In August, a 5-4 court sided with the Biden administration in a challenge brought by a group of manufacturers and allowed the regulations to remain in effect while legal challenges play out.

After the order was issued, however, US district Judge Reed O’Connor stepped in to block the regulations as applied to two manufacturers. The injunction was largely upheld by the 5th US Circuit Court of Appeals.

In an unusually sharp filing, Solicitor General Elizabeth Prelogar told the justices on Thursday that the district court and the Fifth Circuit “have effectively countermanded this Court’s authoritative determination about the status quo that should prevail during appellate proceedings in this case.”

“In doing so, the lower courts openly relied on arguments that this Court had necessarily rejected,” Prelogar said, adding that the court “should not tolerate that affront.”

“This is the rare application where this Court has already applied the relevant legal standard in the very same case and determined the government should obtain emergency relief,” she said. “The Court’s answer should be the same as it was two months ago.”

In 2022, the Bureau of Alcohol, Tobacco, Firearms and Explosives updated its regulations to define the kits as firearms under the law so that the government could more carefully track them.

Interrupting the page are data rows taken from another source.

(** X2: phase 1 is idempotent: probing a result that has just been probed
    (same host) changes nothing and ends the same way, by returning or by
    raising the same exception, whatever the result held before the first
    probing. *)
Theorem probing_twice_is_probing_once :
  forall (h : Host) (root : string) (r : AssessmentResult),
    check_module_completeness h root (fst (check_module_completeness h root r)) =
    check_module_completeness h root r.
Proof.
  intros h root r.
  pose proof (check_module_completeness_form h root r) as E.
  set (fw := store_each (framework_probe h root) expected_framework_modules
               (framework_modules r)) in *.
  set (biz := store_each (business_probe h root) expected_business_modules
                (business_modules r)) in *.
  set (sup := store_each (support_probe h root) support_keys (support_modules r)) in *.
  assert (Ifw : store_each (framework_probe h root) expected_framework_modules
                  (fst fw) = fw) by apply store_each_idempotent.
  assert (Ibiz : store_each (business_probe h root) expected_business_modules
                   (fst biz) = biz) by apply store_each_idempotent.
  assert (Isup : store_each (support_probe h root) support_keys (fst sup) = sup)
    by apply store_each_idempotent.
  rewrite E.
  destruct (snd fw) as [e|] eqn:Efw.
  - cbn [fst]. rewrite check_module_completeness_form.
    cbn [framework_modules business_modules support_modules set_framework_modules
         set_business_modules set_support_modules].
    rewrite !Ifw, Efw. destruct r; reflexivity.
  - destruct (snd biz) as [e|] eqn:Ebiz.
    + cbn [fst]. rewrite check_module_completeness_form.
      cbn [framework_modules business_modules support_modules set_framework_modules
           set_business_modules set_support_modules].
      rewrite !Ifw, !Ibiz, Efw, Ebiz. destruct r; reflexivity.
    + cbn [fst]. rewrite check_module_completeness_form.
      cbn [framework_modules business_modules support_modules set_framework_modules
           set_business_modules set_support_modules].
      rewrite !Ifw, !Ibiz, !Isup, Efw, Ebiz. destruct r; reflexivity.
Qed.

(** ** A run on any result *)

Lemma run_assessment_on_initial (h : Host) (root : string)
    (build : BuildOutcome) (ts : string) :
  run_assessment h root build ts =
  run_assessment_on h root build (initial_result ts).
Proof. reflexivity. Qed.

(** When phase 1 returns, it has stored for each module it probes the
    status its probe returned, whatever it started from. *)
Lemma probing_get (h : Host) (root : string) (r : AssessmentResult)
    (g : ModuleGroup) (n p : string) :
  snd (check_module_completeness h root r) = None ->
  resolved_location h root g n = Some p ->
  exists s,
    analyze_module h n p = Return s /\
    dict_get (group_modules g (fst (check_module_completeness h root r))) n = Some s.
Proof.
  intros Herr Hloc.
  destruct (probing_returned_loops h root r Herr) as (Hfw & Hbiz & Hsup).
  set (dflt := ModuleStatus_new "" "").
  assert (G : forall (f : string -> exc ModuleStatus) n v,
             f n = Return v -> returned_or dflt (f n) = v)
    by (intros f k v E; now rewrite E).
  destruct g; cbn [resolved_location group_modules] in *.
  - destruct (existsb (String.eqb n) expected_framework_modules) eqn:E; [|discriminate].
    injection Hloc as <-. apply existsb_eqb_In in E.
    destruct (store_each_returned (framework_probe h root)
                (fun k => returned_or dflt (framework_probe h root k))
                expected_framework_modules (framework_modules r)
                (G (framework_probe h root)) Hfw) as [Eq F].
    rewrite Forall_forall in F.
    exists (returned_or dflt (framework_probe h root n)). split; [exact (F n E)|].
    rewrite probing_framework, Eq.
    exact (dict_get_set_each_in
             (fun k => returned_or dflt (framework_probe h root k)) _ _ n E).
  - destruct (existsb (String.eqb n) expected_business_modules) eqn:E; [|discriminate].
    injection Hloc as <-. apply existsb_eqb_In in E.
    destruct (store_each_returned (business_probe h root)
                (fun k => returned_or dflt (business_probe h root k))
                expected_business_modules (business_modules r)
                (G (business_probe h root)) Hbiz) as [Eq F].
    rewrite Forall_forall in F.
    exists (returned_or dflt (business_probe h root n)). split; [exact (F n E)|].
    rewrite probing_business, Hfw, Eq.
    exact (dict_get_set_each_in
             (fun k => returned_or dflt (business_probe h root k)) _ _ n E).
  - destruct (store_each_returned (support_probe h root)
                (fun k => returned_or dflt (support_probe h root k))
                support_keys (support_modules r)
                (G (support_probe h root)) Hsup) as [Eq F].
    rewrite Forall_forall in F.
    rewrite probing_support, Hfw, Hbiz, Eq.
    destruct (String.eqb n "launcher") eqn:E1; cbn [orb] in Hloc.
    + apply String.eqb_eq in E1. subst n. injection Hloc as <-.
      exists (returned_or dflt (support_probe h root "launcher")). split.
      * apply (F "launcher"). simpl. auto.
      * apply (dict_get_set_each_in
                 (fun k => returned_or dflt (support_probe h root k))).
        simpl. auto.
    + destruct (String.eqb n "common") eqn:E2; [|discriminate].
      apply String.eqb_eq in E2. subst n. injection Hloc as <-.
      exists (returned_or dflt (support_probe h root "common")). split.
      * apply (F "common"). simpl. auto.
      * apply (dict_get_set_each_in
                 (fun k => returned_or dflt (support_probe h root k))).
        simpl. auto.
Qed.

(** X3: when phase 1 of a run returns, the status the run stores for a
    probed module (every framework and business module, launcher and common)
    is the status this run's probe returned, followed by the build check and
    the coverage estimate; it does not depend on what the result held before
    the run, so nothing of an earlier run (flags, issues) survives in it. *)
Theorem run_rebuilds_module_status :
  forall (h : Host) (root : string) (build : BuildOutcome)
         (r : AssessmentResult) (g : ModuleGroup) (n p : string),
    snd (check_module_completeness h root r) = None ->
    resolved_location h root g n = Some p ->
    exists s,
      analyze_module h n p = Return s /\
      dict_get (group_modules g (run_assessment_on h root build r)) n =
      Some (estimate_coverage (build_effect build s)).
Proof.
  intros h root build r g n p Herr Hloc.
  destruct (probing_get h root r g n p Herr Hloc) as (s & Hs & Hget).
  exists s. split; [exact Hs|].
  rewrite run_assessment_on_modules, Herr, dict_get_update_values, Hget.
  reflexivity.
Qed.

Lemma run_rebuilds_module_status_witness :
  exists s,
    analyze_module host_all_present "ecs" "/srv/game/frame/frame-ecs" = Return s /\
    dict_get (group_modules Framework
                (run_assessment_on host_all_present "/srv/game" (Completed 0 "")
                   result_with_stale_ecs)) "ecs" =
    Some (estimate_coverage (build_effect (Completed 0 "") s)).
Proof.
  apply (run_rebuilds_module_status host_all_present "/srv/game" (Completed 0 "")
           result_with_stale_ecs Framework "ecs" "/srv/game/frame/frame-ecs");
    reflexivity.
Defined.

Lemma before_scoring_metrics (h : Host) (root : string)
    (build : BuildOutcome) (r : AssessmentResult) :
  performance_metrics (before_scoring h root build r) =
  (performance_metrics r ++ benchmark_entries)%list.
Proof.
  unfold before_scoring.
  assert (E : performance_metrics
                (check_test_coverage
                   (fst (check_compilation build
                           (fst (check_module_completeness h root r))))) =
              performance_metrics r).
  { destruct (probing_rest h root r) as (H & _).
    destruct build as [code err| |msg]; cbn [check_compilation fst];
      [destruct (code =? 0)%Z|..]; exact H. }
  cbn [run_integration_tests set_integration_tests performance_metrics].
  unfold run_performance_tests, test_database_performance, test_rpc_performance,
    test_network_performance, test_actor_performance, performance_append.
  cbn [performance_metrics set_performance_metrics]. rewrite E.
  rewrite <- !app_assoc. reflexivity.
Qed.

The rule does not prohibit the sale or possession of any ghost gun kit, nor does it block an individual from purchasing such a kit. Instead, it requires compliance with federal laws that impose conditions on the commercial sale of firearms. Those conditions include requirements that commercial manufacturers and sellers mark products with serial numbers and keep records to allow law enforcement to trace firearms used in crimes.